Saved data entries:
::::

Lemma active_update m g :
  consistent (m, g) ->
  active (update m g).1 (update m g).2
  = match last (filter (fun w => w ∈ Gui.open_windows g) m) with
    | Some w => [w]
    | None => []
    end.
Proof.
  intros [Hsub Hone]. unfold update, active. simpl in *.
  assert (Hc : forall w, w ∉ Gui.modal g ∖ list_to_set m).
  { intros w Hw. apply elem_of_difference in Hw as [Hw1 Hw2].
    apply Hw2, elem_of_list_to_set, Hsub, Hw1. }
  destruct (last (filter _ m)) as [w|] eqn:El.
  - assert (Hw : w ∈ filter (fun w => w ∈ Gui.open_windows g) m).
    { apply last_Some in El as [l' ->]. set_solver. }
    apply filter_unique.
    + apply NoDup_remove_dups.
    + apply elem_of_remove_dups, Hw.
    + intros x Hx. apply elem_of_remove_dups, list_elem_of_filter in Hx as [Hx _].
      split.
      * intros [_ Hm]. apply elem_of_union in Hm as [Hm | Hm];
          [set_solver | destruct (Hc _ Hm)].
      * intros ->. split; [exact Hx | set_solver].
  - apply last_None in El. rewrite El. reflexivity.
Qed.

(** *** The loop's calls to [update] *)

Lemma updates_fold_close ws a :
  updates (fold_left (fun a win => close win a) ws a) = updates a.
Proof.
  revert a. induction ws as [| w ws IH]; intros a; simpl; [reflexivity |].
  rewrite IH. reflexivity.
Qed.

Lemma dispatch_updates ev env a :
  updates (dispatch ev env a).2 = updates a
  \/ ((dispatch ev env a).1 = Next
      /\ updates (dispatch ev env a).2 = S (updates a)).
Proof.
  unfold dispatch, after_add_edit, reload_prompt_manager_window,
    popup_tracked_modal, popup_tracked, popup_prompt_manager,
    make_tracked_main_window_with_synced_profiles, make_main_window,
    popup_add_prompt_profile, popup_edit_prompt_profile,
    popup_add_edit_prompt_profile, new_window, call, Gui.new_window.
  destruct ev.
  all: repeat case_match.
  all: simplify_eq/=.
  all: try (left; reflexivity).
  all: try (right; split; reflexivity).
  left. unfold updates. simpl. apply updates_fold_close.
Qed.

Lemma updates_housekeeping ev env a :
  updates (housekeeping ev env a) = S (updates a)
  /\ exists l, log (housekeeping ev env a) = CallUpdate :: l.
Proof.
  unfold housekeeping, update, stop, track_modal_window.
  repeat case_match; simplify_eq/=; split; eauto.
Qed.

(** *** The updates of one iteration *)

Lemma call_answer {A} (m : M A) (a : App.t) r p :
  m (prompt_manager a) = (r, p) -> call m a = (r, set_prompt_manager p a).
Proof. unfold call. intros ->. reflexivity. Qed.

(** The reload holds one update when there is a window whose location is
    known, and none otherwise. *)
Lemma updates_reload loc a :
  updates (reload_prompt_manager_window loc a).2
  = match prompt_manager_window a, loc with
    | Some _, Some _ => S (updates a)
    | _, _ => updates a
    end.
Proof.
  unfold reload_prompt_manager_window, popup_prompt_manager, PopupError,
    new_window, call, Gui.new_window.
  repeat case_match; simplify_eq/=; reflexivity.
Qed.

(** After a successful add, edit or delete: the reload, and its update when
    there is a window whose location is known. *)
Lemma updates_after_reload (P : Prop) loc (a a1 : App.t) :
  prompt_manager_window a1 = prompt_manager_window a ->
  updates a1 = updates a -> P ->
  let r := reload_prompt_manager_window loc a1 in
  (is_Some (prompt_manager_window a) /\ is_Some loc /\ P ->
   updates (set_prompt_manager_window r.1 r.2) = S (updates a))
  /\ (~ (is_Some (prompt_manager_window a) /\ is_Some loc /\ P) ->
      updates (set_prompt_manager_window r.1 r.2) = updates a).
Proof.
  intros Hw Hu HP r. subst r.
  change (updates (set_prompt_manager_window ?w ?x)) with (updates x).
  rewrite updates_reload, Hw, Hu.
  destruct (prompt_manager_window a), loc; split;
    try (intros _; reflexivity);
    try (intros ([? H1] & [? H2] & _); discriminate).
  intros H. exfalso. apply H. eauto.
Qed.

(** The chain holds one update in the iterations that reload the prompt
    manager window, which end normally, and none in the others. *)
Lemma dispatch_updates_exact ev env a :
  (reloads ev env a ->
   (dispatch ev env a).1 = Next
   /\ updates (dispatch ev env a).2 = S (updates a))
  /\ (~ reloads ev env a -> updates (dispatch ev env a).2 = updates a).
Proof.
  destruct ev;
    try (split; [intros (_ & _ & []) |]; intros _;
         unfold dispatch, popup_tracked_modal, popup_tracked,
           popup_prompt_manager,
           make_tracked_main_window_with_synced_profiles, make_main_window,
           popup_add_prompt_profile, popup_edit_prompt_profile,
           popup_add_edit_prompt_profile, new_window, call, Gui.new_window;
         repeat case_match; simplify_eq/=;
         first [reflexivity | apply updates_fold_close]).
  - (* ADD_PROMPT_PROFILE *)
    unfold reloads, dispatch.
    destruct (metadata a !! w) as [o |] eqn:Hm.
    2:{ split; [intros (_ & _ & [? H] & _); discriminate | reflexivity]. }
    destruct (decide (blank new_profile_name)) as [Hb | Hb].
    { rewrite (call_answer _ _ _ _
                 (add_prompt_profile_blank _ new_profile_prompt _ Hb)).
      split; [intros (_ & _ & _ & H & _); contradiction | reflexivity]. }
    destruct (decide (new_profile_name ∈ names (prompt_manager a)))
      as [Hin | Hin].
    { rewrite (call_answer _ _ _ _
                 (add_prompt_profile_in_use _ new_profile_prompt _ Hb Hin)).
      split; [intros (_ & _ & _ & _ & H); contradiction | reflexivity]. }
    rewrite (call_answer _ _ _ _
               (add_prompt_profile_fresh _ new_profile_prompt _ Hb Hin)).
    unfold after_add_edit.
    match goal with
    | |- context [reload_prompt_manager_window ?l ?x] =>
        pose proof (updates_after_reload
                      (is_Some (Some o) /\ ~ blank new_profile_name
                       /\ new_profile_name ∉ names (prompt_manager a))
                      l a x eq_refl eq_refl) as Hu;
        destruct (reload_prompt_manager_window l x) as [pmw a2]
    end.
    destruct Hu as [Hu1 Hu2]; [eauto |].
    split; [intros H; split; [reflexivity | apply Hu1, H] | exact Hu2].
  - (* EDIT_PROMPT_PROFILE *)
    unfold reloads, dispatch.
    destruct (metadata a !! w) as [o |] eqn:Hm.
    2:{ split; [intros (_ & _ & ? & H & _); discriminate | reflexivity]. }
    destruct (decide (blank new_profile_name)) as [Hb | Hb].
    { rewrite (call_answer _ _ _ _
                 (edit_prompt_profile_blank _ new_profile_prompt o _ Hb)).
      split; [intros (_ & _ & ? & _ & H & _); contradiction | reflexivity]. }
    destruct (decide (new_profile_name <> o
                      /\ new_profile_name ∈ names (prompt_manager a)))
      as [[Hne Hin] | Hok].
    { rewrite (call_answer _ _ _ _
                 (edit_prompt_profile_in_use _ new_profile_prompt o _
                    Hb Hne Hin)).
      split; [| reflexivity].
      intros (_ & _ & o' & [= <-] & _ & [H | H]); contradiction. }
    assert (Hok' : new_profile_name = o
                   \/ new_profile_name ∉ names (prompt_manager a)).
    { destruct (decide (new_profile_name = o)); [tauto |].
      destruct (decide (new_profile_name ∈ names (prompt_manager a))); tauto. }
    rewrite (call_answer _ _ _ _
               (edit_prompt_profile_ok _ new_profile_prompt o _ Hb Hok')).
    unfold after_add_edit.
    match goal with
    | |- context [reload_prompt_manager_window ?l ?x] =>
        pose proof (updates_after_reload
                      (exists original,
                          Some o = Some original
                          /\ ~ blank new_profile_name
                          /\ (new_profile_name = original
                              \/ new_profile_name
                                 ∉ names (prompt_manager a)))
                      l a x eq_refl eq_refl) as Hu;
        destruct (reload_prompt_manager_window l x) as [pmw a2]
    end.
    destruct Hu as [Hu1 Hu2]; [eauto |].
    split; [intros H; split; [reflexivity | apply Hu1, H] | exact Hu2].
  - (* DELETE_PROMPT *)
    unfold reloads, dispatch.
    destruct selected_table_row_indices as [| i rows].
    { split; [intros (_ & _ & []) | reflexivity]. }
    rewrite (call_answer _ _ _ _ (saved_prompt_profile_names_run _)).
    destruct (tail (names (prompt_manager a)) !! i) as [n |] eqn:Hi.
    2:{ split; [intros (_ & _ & ? & H); discriminate | reflexivity]. }
    assert (Hn : is_Some (profiles (rebind (prompt_manager a)) !! n)).
    { rewrite profiles_rebind.
      apply list_elem_of_lookup_2 in Hi. unfold names in Hi. simpl in Hi.
      apply elem_of_sorted, list_elem_of_fmap in Hi as [[k v] [-> H]].
      apply elem_of_map_to_list in H. eauto. }
    rewrite (call_answer (delete_prompt_profile n)
               (set_prompt_manager (rebind (prompt_manager a)) a) _ _
               (delete_prompt_profile_present n _ Hn)).
    match goal with
    | |- context [reload_prompt_manager_window ?l ?x] =>
        pose proof (updates_after_reload (is_Some (Some n))
                      l a x eq_refl eq_refl) as Hu;
        destruct (reload_prompt_manager_window l x) as [pmw a2]
    end.
    destruct Hu as [Hu1 Hu2]; [eauto |].
    split; [intros H; split; [reflexivity | apply Hu1, H] | exact Hu2].
Qed.

(** The iterations that take [continue]: the scaling input is no decimal,
    or a decimal out of range; they track a popup and update nothing. *)
Lemma loop_body_Continue ev env a :
  ((loop_body ev env a).1 = Continue
   <-> ev = APPLY_GLOBAL_SCALING None
       \/ exists d, ev = APPLY_GLOBAL_SCALING (Some d)
                    /\ scaling_in_range d = Some false)
  /\ ((loop_body ev env a).1 = Continue ->
      log (loop_body ev env a).2
      = CallTrackModal (Gui.next_window (gui a)) :: log a).
Proof.
  unfold loop_body, dispatch, after_add_edit.
  destruct ev.
  all: repeat case_match; simplify_eq/=.
  all: split; [split |]; try discriminate; try reflexivity; eauto.
  all: try (intros [H | (d' & H & H')]; simplify_eq; congruence).
Qed.

(** The updates of one iteration. *)
Lemma loop_body_updates ev env a :
  let r := loop_body ev env a in
  (r.1 = Next ->
   (exists l, log r.2 = CallUpdate :: l)
   /\ (updates r.2 = (updates a + 1)%nat
       \/ updates r.2 = (updates a + 2)%nat))
  /\ (r.1 <> Next -> updates r.2 = updates a)
  /\ (reloads ev env a ->
      r.1 = Next /\ updates r.2 = (updates a + 2)%nat)
  /\ (~ reloads ev env a -> r.1 = Next ->
      updates r.2 = (updates a + 1)%nat).
Proof.
  intros r. subst r.
  destruct (dispatch_updates_exact ev env a) as [He1 He2].
  pose proof (dispatch_updates ev env a) as Hd.
  unfold loop_body.
  destruct (dispatch ev env a) as [o a1]; simpl in *.
  destruct (updates_housekeeping ev env a1) as [Hh Hl].
  split; [| split; [| split]].
  - destruct o; simpl; try discriminate. intros _. split; [exact Hl |].
    rewrite Hh. destruct Hd as [-> | [_ ->]]; [left | right]; lia.
  - destruct o; simpl; try congruence; intros _;
      destruct Hd as [Hd | [Hd _]]; congruence.
  - intros H. destruct (He1 H) as [-> Hu]. simpl. split; [reflexivity |].
    rewrite Hh, Hu. lia.
  - intros H. specialize (He2 H). destruct o; simpl; try discriminate.
    intros _. rewrite Hh, He2. lia.
Qed.

(** *** The windows of the loop *)

(** The loop keeps the focus with tracked windows, one at most. *)
Abbreviation Inv a := (consistent (windows a)).

Lemma Inv_new_window a w a' : new_window a = (w, a') -> Inv a -> Inv a'.
Proof.
  unfold new_window. simpl. intros [= <- <-]. 
  exact (consistent_step (windows a) Open).
Qed.

Lemma Inv_close w a : Inv a -> Inv (close w a).
Proof. exact (consistent_step (windows a) (Close w)). Qed.

Lemma Inv_track_modal_window w a : Inv a -> Inv (App.track_modal_window w a).
Proof. exact (consistent_step (windows a) (Track w)). Qed.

::::

● **WHAT IS EXPECTED**:
From the data above, reproduce word for word the lines running from the line with "rewrite (call_answer _ _ _ _ (saved_prompt_profile_names_run" to the line with "rewrite (call_answer (delete_prompt_profile", ends included.

● **ANSWER BELOW**:
    rewrite (call_answer _ _ _ _ (saved_prompt_profile_names_run _)).
    destruct (tail (names (prompt_manager a)) !! i) as [n |] eqn:Hi.
    2:{ split; [intros (_ & _ & ? & H); discriminate | reflexivity]. }
    assert (Hn : is_Some (profiles (rebind (prompt_manager a)) !! n)).
    { rewrite profiles_rebind.
      apply list_elem_of_lookup_2 in Hi. unfold names in Hi. simpl in Hi.
      apply elem_of_sorted, list_elem_of_fmap in Hi as [[k v] [-> H]].
      apply elem_of_map_to_list in H. eauto. }
    rewrite (call_answer (delete_prompt_profile n)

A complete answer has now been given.